Una vez desplazado Velasco —agosto del 75—, vino la segunda etapa de la estrategia: impedir que se repita la experiencia. Para eso era indispensable cambiar da raíz a la Fuerza Armada eliminando todo vestigio progresista en su seno. No bastaba depurar, había que transformar la institución castrense. Se dio inicio, entonces, a un proceso que anidó tres propósitos: Levantar una amenaza inmensa que intimidara a la sociedad peruana y desprestigiara el ideal socialista; golpear a los trabajadores y al pueblo para neutralizar la voluntad de la población; y fascistizar a la Fuerza Armada en todos sus niveles.
Para el primer propósito, Sendero Luminoso jugó un rol decisivo. Existente como una pequeña estructura terrorista, fue amplificada como una organización capaz de volar torres de alta tensión, fabricar coches-bomba, dinamitar edificios, apagar ciudades, tomar aldeas, secuestrar personas, cometer crímenes masivos, sembrar terror desenfrenado. Y todo eso en nombre del “socialismo”, con la hoz y el martillo como símbolo y el membrete del PCP.
En ese esquema, muchos de los atentados y acciones terroristas atribuidas a Sendero Luminoso fueron obra directa de la Fuerza Armada. Y esa ejecutoria se extendió a las masacres consumadas contra las poblaciones campesinas en el interior del país. Ellas, adjudicadas al “terrorismo”, no fueron sino viles matanzas efectuadas por una fuerza armada en proceso de fascistización.
En “los años de la violencia” —sobre todo entre 1980 y el año 2000— se consumó todo tipo de violaciones a los derechos humanos: desapariciones forzadas, privaciones ilegales de la libertad, ejecuciones extrajudiciales, tortura institucionalizada y habilitación de centros clandestinos de reclusión fueron la nota predominante en un periodo en el que cada año un promedio de 600 mil peruanos fueron detenidos y violentados. Con esa política, lograron paralizar el cuerpo social e impedir una respuesta a los latrocinios consumados contra el pueblo.
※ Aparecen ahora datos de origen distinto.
(* ===== verification/ResourceManager.v ===== *)
(** * The resource manager

    crates/solaris-agent/src/resource_manager.rs with its persistence
    (resource_manager/persistence.rs): budgets, permits for Agents and effects,
    the provider rate window, usage accounting, and the deltas and checkpoints
    written to the ledger.

    The locks of the code make every operation one atomic step on the manager
    and the ledger, so an operation is a function on the pair of the two.  The
    ledger is any implementation of the [Ledger] interface.  The clock, the
    ledger's time stamp and the elapsed time are read at most once per
    operation and are members of [Env].  Waking waiters and emitting events to
    subscribers are not modelled: they read the state and do not change it. *)
From S2P Require Import Prelude Json Types WorkflowTypes RuntimeLedger LedgerInterface.
From S2P Require Import ResourceTypes.

Definition DEFAULT_MAX_ACTIVE_AGENTS : Z := 8.
Definition MIN_DEFAULT_ACTIVE_AGENTS : Z := 2.
Definition MIN_ACTIVE_AGENTS : Z := 1.
Definition MAX_ACTIVE_AGENTS : Z := 64.

Definition clamp (lo hi x : Z) : Z :=
  if decide (x < lo)%Z then lo else if decide (hi < x)%Z then hi else x.

Record Env : Type := {
  ev_now : Z;
  ev_ledger_now : Z;
  ev_elapsed_ms : Z;
}.

(** The messages of the code, by their format and arguments. *)
Inductive ResourceError (E : Type) : Type :=
  | LedgerFailure (e : E)
  | CheckpointPersistenceFailed (e : ResourceError E)
  | DeltaWithoutCheckpoint
  | SchemaVersionNotU32
  | UnsupportedCheckpointVersion (version : Z)
  | InvalidBudgetCheckpoint
  | InvalidSignalsCheckpoint
  | InvalidUsageCheckpoint
  | InvalidDeadlineCheckpoint
  | InvalidRateCheckpoint
  | InvalidDelta
  | UnsupportedDeltaVersion
  | RequestRateExhausted (used limit : Z)
  | TokenRateExhausted (used limit : Z)
  | RequestRateExhaustedStarting
  | TokenRateExhaustedStarting
  | ReservationInactive
  | StartInactive.
Arguments LedgerFailure {E}.
Arguments CheckpointPersistenceFailed {E}.
Arguments DeltaWithoutCheckpoint {E}.
Arguments SchemaVersionNotU32 {E}.
Arguments UnsupportedCheckpointVersion {E}.
Arguments InvalidBudgetCheckpoint {E}.
Arguments InvalidSignalsCheckpoint {E}.
Arguments InvalidUsageCheckpoint {E}.
Arguments InvalidDeadlineCheckpoint {E}.
Arguments InvalidRateCheckpoint {E}.
Arguments InvalidDelta {E}.
Arguments UnsupportedDeltaVersion {E}.
Arguments RequestRateExhausted {E}.
Arguments TokenRateExhausted {E}.
Arguments RequestRateExhaustedStarting {E}.
Arguments TokenRateExhaustedStarting {E}.
Arguments ReservationInactive {E}.
Arguments StartInactive {E}.

(** Why an Agent or an effect is refused for good. *)
Inductive BlockReason (E : Type) : Type :=
  | CheckpointFailed (e : ResourceError E)
  | TurnsExhausted (used limit : Z)
  | WallTimeExhausted (deadline : Z)
  | TokensExhausted (used limit : Z)
  | CostUnknown
  | CostExhausted (used limit : f64)
  | DescendantsExhausted (used limit : Z)
  | DescendantCounterExhausted
  | SpawnDepthExceeded (depth limit : Z).
Arguments CheckpointFailed {E}.
Arguments TurnsExhausted {E}.
Arguments WallTimeExhausted {E}.
Arguments TokensExhausted {E}.
Arguments CostUnknown {E}.
Arguments CostExhausted {E}.
Arguments DescendantsExhausted {E}.
Arguments DescendantCounterExhausted {E}.
Arguments SpawnDepthExceeded {E}.

(** The members of [ResourceManager] that [ResourceStateSnapshot] copies are
    [rm_state]; [rm_persistence] is the Run whose ledger is attached. *)
Record ResourceManager (E : Type) : Type := {
  rm_state : ResourceStateSnapshot;
  rm_system_parallelism_hint : Z;
  rm_persistence : option RunId;
  rm_persistence_error : option (ResourceError E);
  rm_resource_deltas_since_snapshot : Z;
}.
Arguments rm_state {E}.
Arguments rm_system_parallelism_hint {E}.
Arguments rm_persistence {E}.
Arguments rm_persistence_error {E}.
Arguments rm_resource_deltas_since_snapshot {E}.

Inductive ProviderRatePermitState : Type := Reserved | Started | Completed.

#[export] Instance ProviderRatePermitState_eq_dec : EqDecision ProviderRatePermitState.
Proof. solve_decision. Defined.

Record ProviderRatePermit : Type := {
  pp_reserved_tokens : Z;
  pp_window_started_at_unix_ms : Z;
  pp_state : ProviderRatePermitState;
}.

Section manager.
Context {L E : Type} `{!Ledger L E}.

Notation Manager := (ResourceManager E).
Notation RError := (ResourceError E).

Definition set_state (s : ResourceStateSnapshot) (m : Manager) : Manager :=
  {| rm_state := s; rm_system_parallelism_hint := rm_system_parallelism_hint m;
     rm_persistence := rm_persistence m; rm_persistence_error := rm_persistence_error m;
     rm_resource_deltas_since_snapshot := rm_resource_deltas_since_snapshot m |}.
Definition set_delta_count (n : Z) (m : Manager) : Manager :=
  {| rm_state := rm_state m; rm_system_parallelism_hint := rm_system_parallelism_hint m;
     rm_persistence := rm_persistence m; rm_persistence_error := rm_persistence_error m;
     rm_resource_deltas_since_snapshot := n |}.
Definition set_persistence (run : RunId) (m : Manager) : Manager :=
  {| rm_state := rm_state m; rm_system_parallelism_hint := rm_system_parallelism_hint m;
     rm_persistence := Some run; rm_persistence_error := rm_persistence_error m;
     rm_resource_deltas_since_snapshot := rm_resource_deltas_since_snapshot m |}.

(** Only the first error is kept. *)
Definition record_persistence_error (e : RError) (m : Manager) : Manager :=
  {| rm_state := rm_state m; rm_system_parallelism_hint := rm_system_parallelism_hint m;
     rm_persistence := rm_persistence m;
     rm_persistence_error :=
       match rm_persistence_error m with Some e' => Some e' | None => Some e end;
     rm_resource_deltas_since_snapshot := rm_resource_deltas_since_snapshot m |}.

Definition deadline_for (now : Z) (b : ResourceBudget) : option Z :=
  (λ limit, i64_saturating_add now (if decide (limit ≤ i64_max)%Z then limit else i64_max)) <$>
  rb_max_wall_time_ms b.

Definition new_with_clock_and_parallelism_hint (budget : ResourceBudget) (now hint : Z) : Manager :=
  {| rm_state :=
       {| rs_budget := budget; rs_provider_signals := signals_default; rs_usage := usage_default;
          rs_deadline_unix_ms := deadline_for now budget; rs_provider_rate := window_default;
          rs_applied_usage_effects := ∅ |};
     rm_system_parallelism_hint := Z.max hint 1;
     rm_persistence := None; rm_persistence_error := None;
     rm_resource_deltas_since_snapshot := 0 |}.

Definition effective_agent_limit (m : Manager) : Z :=
  match rb_max_active_agents (rs_budget (rm_state m)) with
  | None => clamp MIN_DEFAULT_ACTIVE_AGENTS DEFAULT_MAX_ACTIVE_AGENTS (rm_system_parallelism_hint m)
  | Some limit => clamp MIN_ACTIVE_AGENTS MAX_ACTIVE_AGENTS limit
  end.

Definition scheduling_parallelism_hint (m : Manager) : Z :=
  match ps_concurrency_hint (rs_provider_signals (rm_state m)) with
  | None => Z.max (rm_system_parallelism_hint m) 1
  | Some hint => Z.min (Z.max (rm_system_parallelism_hint m) 1) (Z.max hint 1)
  end.

(** ** Writing to the ledger *)

Definition append_record (env : Env) (run : RunId) (l : L) (record_type : string) (payload : Value) :
    L * result unit RError :=
  match lg_append l (ev_ledger_now env) run SyncCritical record_type payload with
  | (l, Ok _) => (l, Ok tt)
  | (l, Err e) => (l, Err (LedgerFailure e))
  end.

Definition snapshot_payload (env : Env) (m : Manager) : Value :=
  VObject
    [("schema_version", uint_to_value RESOURCE_CHECKPOINT_SCHEMA_VERSION);
     ("budget", budget_to_value (rs_budget (rm_state m)));
     ("usage", usage_to_value (rs_usage (rm_state m)));
     ("effective_agent_limit", uint_to_value (effective_agent_limit m));
     ("provider_signals", signals_to_value (rs_provider_signals (rm_state m)));
     ("elapsed_ms", uint_to_value (ev_elapsed_ms env));
     ("deadline_unix_ms", nullable i64_to_value (rs_deadline_unix_ms (rm_state m)));
     ("provider_rate", window_to_value (rs_provider_rate (rm_state m)))].

Definition append_snapshot (env : Env) (m : Manager) (run : RunId) (l : L) : L * result unit RError :=
  append_record env run l "resource_usage_checkpoint" (snapshot_payload env m).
Y el proceso de fascistización de la fuerza armada coronó esos esfuerzos. 12,000 oficiales fueron enviados a las aldeas para torturar, matar, violar y saquear, bajo el pretexto de “combatir la subversión”.
El tinglado de terror así montado tenía un propósito: imponer el modelo neoliberal tanto en el plano económico como social. La dictadura de Fujimori fue el instrumento decisivo para ese efecto.
Esa fue la estrategia del Imperio en los años 70 ¿Tiene algún parecido con la que se impulsa hoy para dar al traste con el precario y frágil proceso peruano? Saque Ud. mismo sus conclusiones.